[EXERCISE MATERIALS]

(* ===== verification/CbbSpec.v ===== *)
(** What the builder of [Cbb] promises: an abstract builder (the bytes written
    to the top-level builder and, for every open child, the kind of its length
    prefix and the bytes written so far), the representation relation between
    it and the C state, and the refinement of [CBB_flush] and of the writing
    operations. *)
From Stdlib Require Import ZArith List Lia Bool.
From S2P Require Import Prelude CryptoInternal Cbs Cbb.
Import ListNotations.
Open Scope Z_scope.

(** ** The abstract builder *)

Inductive prefix := Fixed (n : nat) | Asn1.

Definition prefix_len (p : prefix) : Z :=
  match p with Fixed n => Z.of_nat n | Asn1 => 1 end.

Definition is_asn1 (p : prefix) : bool := match p with Fixed _ => false | Asn1 => true end.

Definition frame : Type := prefix * list Z.

(** DER length octets (X.690, 10.1) of a length below [2^32]. *)
Definition der_length (len : Z) : list Z :=
  if len <? 0x80 then [len]
  else if len <? 0x100 then 0x81 :: be_split 1 len
  else if len <? 0x10000 then 0x82 :: be_split 2 len
  else if len <? 0x1000000 then 0x83 :: be_split 3 len
  else 0x84 :: be_split 4 len.

Definition encode_len (p : prefix) (len : Z) : option (list Z) :=
  match p with
  | Fixed n => if len <? 256 ^ Z.of_nat n then Some (be_split n len) else None
  | Asn1 => if len <? 0xffffffff then Some (der_length len) else None
  end.

(** The bytes of a chain of open children once every prefix is written. *)
Fixpoint close (open : list frame) : option (list Z) :=
  match open with
  | [] => Some []
  | (p, c) :: rest =>
      let? inner := close rest in
      let? hdr := encode_len p (zlength (c ++ inner)) in
      Some (hdr ++ c ++ inner)
  end.

Record builder := { ab_root : list Z; ab_open : list frame }.

(** Append to the innermost of the first [d] levels. *)
Fixpoint append_at (fs : list frame) (out : list Z) : list frame :=
  match fs with
  | [] => []
  | [(p, c)] => [(p, c ++ out)]
  | f :: fs' => f :: append_at fs' out
  end.

Definition append_builder (a : builder) (out : list Z) : builder :=
  match ab_open a with
  | [] => {| ab_root := ab_root a ++ out; ab_open := [] |}
  | _ => {| ab_root := ab_root a; ab_open := append_at (ab_open a) out |}
  end.

(** [CBB_flush] of the builder at depth [d]. *)
Definition flush_builder (d : nat) (a : builder) : option builder :=
  if (length (ab_open a) <? d)%nat then None else
  let? out := close (skipn d (ab_open a)) in
  Some (append_builder {| ab_root := ab_root a; ab_open := firstn d (ab_open a) |} out).

(** Abstract operations: write bytes, or open a child, at depth [d]. *)
Definition aflush (d : nat) (a : builder) : option (unit * builder) :=
  let? a := flush_builder d a in Some (tt, a).
Definition awrite (d : nat) (bs : list Z) (a : builder) : option (unit * builder) :=
  let? a := flush_builder d a in Some (tt, append_builder a bs).
Definition aopen (d : nat) (p : prefix) (a : builder) : option (nat * builder) :=
  let? a := flush_builder d a in
  Some (S d, {| ab_root := ab_root a; ab_open := ab_open a ++ [(p, [])] |}).
Definition abind {A B} (f : builder -> option (A * builder)) (g : A -> builder -> option (B * builder))
  (a : builder) : option (B * builder) := let? (x, a1) := f a in g x a1.

(** ** Representation *)

(** Until it is flushed a prefix is a run of zero bytes. *)
Definition placeholder (p : prefix) : list Z := repeat 0 (Z.to_nat (prefix_len p)).

Fixpoint flat (open : list frame) : list Z :=
  match open with
  | [] => []
  | (p, c) :: rest => placeholder p ++ c ++ flat rest
  end.

Fixpoint chain_of (off : Z) (open : list frame) : list cbb_child :=
  match open with
  | [] => []
  | (p, c) :: rest =>
      {| ch_offset := off; ch_pending_len_len := prefix_len p; ch_pending_is_asn1 := is_asn1 p |}
      :: chain_of (off + prefix_len p + zlength c) rest
  end.

Definition buf_ok (b : cbb_buffer) : Prop := bb_len b <= bb_cap b < 2 ^ 64.

Definition repr (a : builder) (s : CBB) : Prop :=
  bb_buf (cbb_base s) = ab_root a ++ flat (ab_open a) /\
  cbb_chain s = chain_of (zlength (ab_root a)) (ab_open a) /\
  bb_error (cbb_base s) = false /\
  buf_ok (cbb_base s).

(** There is room for the buffer to reach [total] bytes. *)
Definition room {E : Env} (b : cbb_buffer) (total : Z) : Prop :=
  total <= bb_cap b \/
  (bb_can_resize b = true /\ (forall n, alloc_ok n = true) /\ total < 2 ^ 64).

(** ** Lemmas on the octet loop and on writes into the buffer *)

Lemma store_be_spec n v : store_be n v = (be_split n v, v / 256 ^ Z.of_nat n).
Proof.
  revert v. induction n; intros v; cbn [store_be be_split].
  - cbn. now rewrite Z.div_1_r.
  - rewrite IHn, shiftr_div by lia. f_equal.
    replace (Z.of_nat (S n)) with (1 + Z.of_nat n) by lia.
    rewrite Z.pow_add_r, Z.div_div by (try apply Z.pow_pos_nonneg; lia). reflexivity.
Qed.

Lemma firstn_zlength_app {A} (l m : list A) : firstn (Z.to_nat (zlength l)) (l ++ m) = l.
Proof.
  unfold zlength. rewrite Nat2Z.id, firstn_app, Nat.sub_diag, firstn_all. cbn. apply app_nil_r.
Qed.

Lemma skipn_zlength_app {A} (l m : list A) : skipn (Z.to_nat (zlength l)) (l ++ m) = m.
Proof. unfold zlength. rewrite Nat2Z.id, skipn_app, Nat.sub_diag, skipn_all. reflexivity. Qed.

Lemma buf_write_mid pre old bs rest :
  length old = length bs ->
  buf_write (pre ++ old ++ rest) (zlength pre) bs = pre ++ bs ++ rest.
Proof.
  intros H. unfold buf_write. rewrite firstn_zlength_app. f_equal. f_equal.
  unfold zlength. rewrite Nat2Z.id, <- H, app_assoc, <- length_app, skipn_app, skipn_all.
  now rewrite Nat.sub_diag.
Qed.

Lemma buf_write_tail pre old bs :
  length old = length bs -> buf_write (pre ++ old) (zlength pre) bs = pre ++ bs.
Proof.
  intros H. pose proof (buf_write_mid pre old bs [] H) as W. now rewrite !app_nil_r in W.
Qed.

Lemma zlength_repeat {A} (x : A) n : 0 <= n -> zlength (repeat x (Z.to_nat n)) = n.
Proof. intros. unfold zlength. rewrite repeat_length. lia. Qed.

Lemma zlength_placeholder p : zlength (placeholder p) = prefix_len p.
Proof. apply zlength_repeat. destruct p; cbn; lia. Qed.

Lemma prefix_len_nonneg p : 0 <= prefix_len p.
Proof. destruct p; cbn; lia. Qed.

#[export] Hint Rewrite zlength_placeholder : zlen.

(** ** The buffer operations *)

Section Spec.
Context {E : Env}.

Definition grows (b b' : cbb_buffer) : Prop :=
  bb_can_resize b' = bb_can_resize b /\ bb_cap b <= bb_cap b' /\
  (bb_can_resize b = false -> bb_cap b' = bb_cap b).

Lemma grows_refl b : grows b b.
Proof. repeat split; lia. Qed.

Lemma grows_set_buf l b b' : grows b b' -> grows b (set_buf l b').
Proof. intros H. exact H. Qed.

Lemma grows_set_error b b' : grows b b' -> grows b (set_error b').
Proof. intros H. exact H. Qed.

Lemma grows_trans a b c : grows a b -> grows b c -> grows a c.
Proof. intros (? & ? & ?) (? & ? & ?). repeat split; [congruence|lia|]. intros. rewrite H4 by congruence. auto. Qed.

Lemma room_grows b b' t : grows b b' -> room b t -> room b' t.
Proof.
  intros (Hr & Hc & _) [H|(H1 & H2 & H3)]; [left; lia|]. right. rewrite Hr. auto.
Qed.

Lemma room_le b t t' : room b t -> t' <= t -> room b t'.
Proof. intros [H|(H1 & H2 & H3)] L; [left; lia|right; repeat split; auto; lia]. Qed.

[/EXERCISE MATERIALS]

ASSIGNMENT> Retype the records above from the very first line down to the line with "[(p, c ++ out)]", keeping both of those lines. Include nothing beyond them.

ANSWER FOR THE TASK>
(* ===== verification/CbbSpec.v ===== *)
(** What the builder of [Cbb] promises: an abstract builder (the bytes written
    to the top-level builder and, for every open child, the kind of its length
    prefix and the bytes written so far), the representation relation between
    it and the C state, and the refinement of [CBB_flush] and of the writing
    operations. *)
From Stdlib Require Import ZArith List Lia Bool.
From S2P Require Import Prelude CryptoInternal Cbs Cbb.
Import ListNotations.
Open Scope Z_scope.

(** ** The abstract builder *)

Inductive prefix := Fixed (n : nat) | Asn1.

Definition prefix_len (p : prefix) : Z :=
  match p with Fixed n => Z.of_nat n | Asn1 => 1 end.

Definition is_asn1 (p : prefix) : bool := match p with Fixed _ => false | Asn1 => true end.

Definition frame : Type := prefix * list Z.

(** DER length octets (X.690, 10.1) of a length below [2^32]. *)
Definition der_length (len : Z) : list Z :=
  if len <? 0x80 then [len]
  else if len <? 0x100 then 0x81 :: be_split 1 len
  else if len <? 0x10000 then 0x82 :: be_split 2 len
  else if len <? 0x1000000 then 0x83 :: be_split 3 len
  else 0x84 :: be_split 4 len.

Definition encode_len (p : prefix) (len : Z) : option (list Z) :=
  match p with
  | Fixed n => if len <? 256 ^ Z.of_nat n then Some (be_split n len) else None
  | Asn1 => if len <? 0xffffffff then Some (der_length len) else None
  end.

(** The bytes of a chain of open children once every prefix is written. *)
Fixpoint close (open : list frame) : option (list Z) :=
  match open with
  | [] => Some []
  | (p, c) :: rest =>
      let? inner := close rest in
      let? hdr := encode_len p (zlength (c ++ inner)) in
      Some (hdr ++ c ++ inner)
  end.

Record builder := { ab_root : list Z; ab_open : list frame }.

(** Append to the innermost of the first [d] levels. *)
Fixpoint append_at (fs : list frame) (out : list Z) : list frame :=
  match fs with
  | [] => []
  | [(p, c)] => [(p, c ++ out)]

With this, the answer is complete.